**What is expected:** Copy out the lines of the records below, and only those lines, from the one with "pose proof Ht1" through the one with "eexists; split; [done|].", exactly as they appear.

**Items listed in a dataset:**
####
(** X18. In incremental mode a task of the plan is executed exactly when
    some task of the plan with the same target belongs to a listed
    directory, backslashes apart; no other task is executed. *)
Theorem incremental_executes_exactly d ds root t :
  t ∈ build (Some (d :: ds)) (Some root) →
  (should_execute t = true ↔
   ∃ leaf t1, leaf ∈ leaves root ∧
     slashes (leaf_rel replace_rel leaf) ∈ slashes <$> (d :: ds) ∧
     t1 ∈ build (Some (d :: ds)) (Some root) ∧
     Manager.replace_dir t1 = path_join project_root (leaf_rel replace_rel leaf) ∧
     target_dir t1 = target_dir t).
Proof.
  set (sd := Some (d :: ds)).
  assert (∀ leaf, walk_flag sd leaf = true ↔
            slashes (leaf_rel replace_rel leaf) ∈ slashes <$> (d :: ds)) as Hflag.
  { intros leaf. unfold Planning.walk_flag, specific_dirs_set. cbn [sd incremental default].
    rewrite bool_decide_eq_true. apply elem_of_list_to_set. }
  unfold _build_replace_mapping. cbn [sd incremental]. fold sd.
  intros Ht.
  pose proof (propagate_spec _ _ Ht) as (t0 & Ht0 & Heq & Hiff).
  apply target_dir_set in Heq as (Htarget & _). rewrite Hiff, <- Htarget.
  clear t0 Ht0 Hiff Htarget. split.
  - intros (t1 & Ht1 & Hexec & Htarget).
    pose proof Ht1 as (leaf & Hleaf & Hfull & Hc)%walk_task_created.
    pose proof (create_task_fields _ _ _ _ _ _ _ _ _ _ _ _ Hc) as (_ & _ & _ & Hf).
    pose proof (create_task_shape _ _ _ _ _ _ _ Hc) as (Hdir & _).
    apply list_elem_of_lookup in Ht1 as [i Hi].
    assert (∃ t1', propagate (walk sd root) !! i = Some t1' ∧
              set_should_execute true t1' = set_should_execute true t1)
      as (t1' & Hi' & Heq).
    { unfold propagate. rewrite list_lookup_fmap, Hi. cbn.
      eexists; split; [done|]. by repeat case_match. }
    exists leaf, t1'. apply set_flag_fields in Heq as (-> & _ & _ & _ & _ & _ & ->).
    split_and!; try done.
    + apply Hflag. congruence.
    + by eapply list_elem_of_lookup_2.
  - intros (leaf & t1 & Hleaf & Hlisted & Ht1 & Hdir & Htarget).
    apply propagate_spec in Ht1 as (t0 & Ht0 & Heq & _).
    apply set_flag_fields in Heq as (Hd & _ & _ & _ & _ & _ & Htd).
    exists t0. split; [done|]. split; [|by rewrite <- Htd].
    apply walk_task_created in Ht0 as (leaf' & Hleaf' & Hfull & Hc).
    pose proof (create_task_fields _ _ _ _ _ _ _ _ _ _ _ _ Hc) as (_ & _ & _ & ->).
    apply create_task_shape in Hc as (Hdir' & _).
    assert (leaf_rel replace_rel leaf' = leaf_rel replace_rel leaf) as Hrel.
    { apply (path_join_inj project_root). by rewrite <- Hdir', <- Hd. }
    apply Hflag. by rewrite Hrel.
Qed.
####
**Written answer:**
    pose proof Ht1 as (leaf & Hleaf & Hfull & Hc)%walk_task_created.
    pose proof (create_task_fields _ _ _ _ _ _ _ _ _ _ _ _ Hc) as (_ & _ & _ & Hf).
    pose proof (create_task_shape _ _ _ _ _ _ _ Hc) as (Hdir & _).
    apply list_elem_of_lookup in Ht1 as [i Hi].
    assert (∃ t1', propagate (walk sd root) !! i = Some t1' ∧
              set_should_execute true t1' = set_should_execute true t1)
      as (t1' & Hi' & Heq).
    { unfold propagate. rewrite list_lookup_fmap, Hi. cbn.
      eexists; split; [done|]. by repeat case_match. }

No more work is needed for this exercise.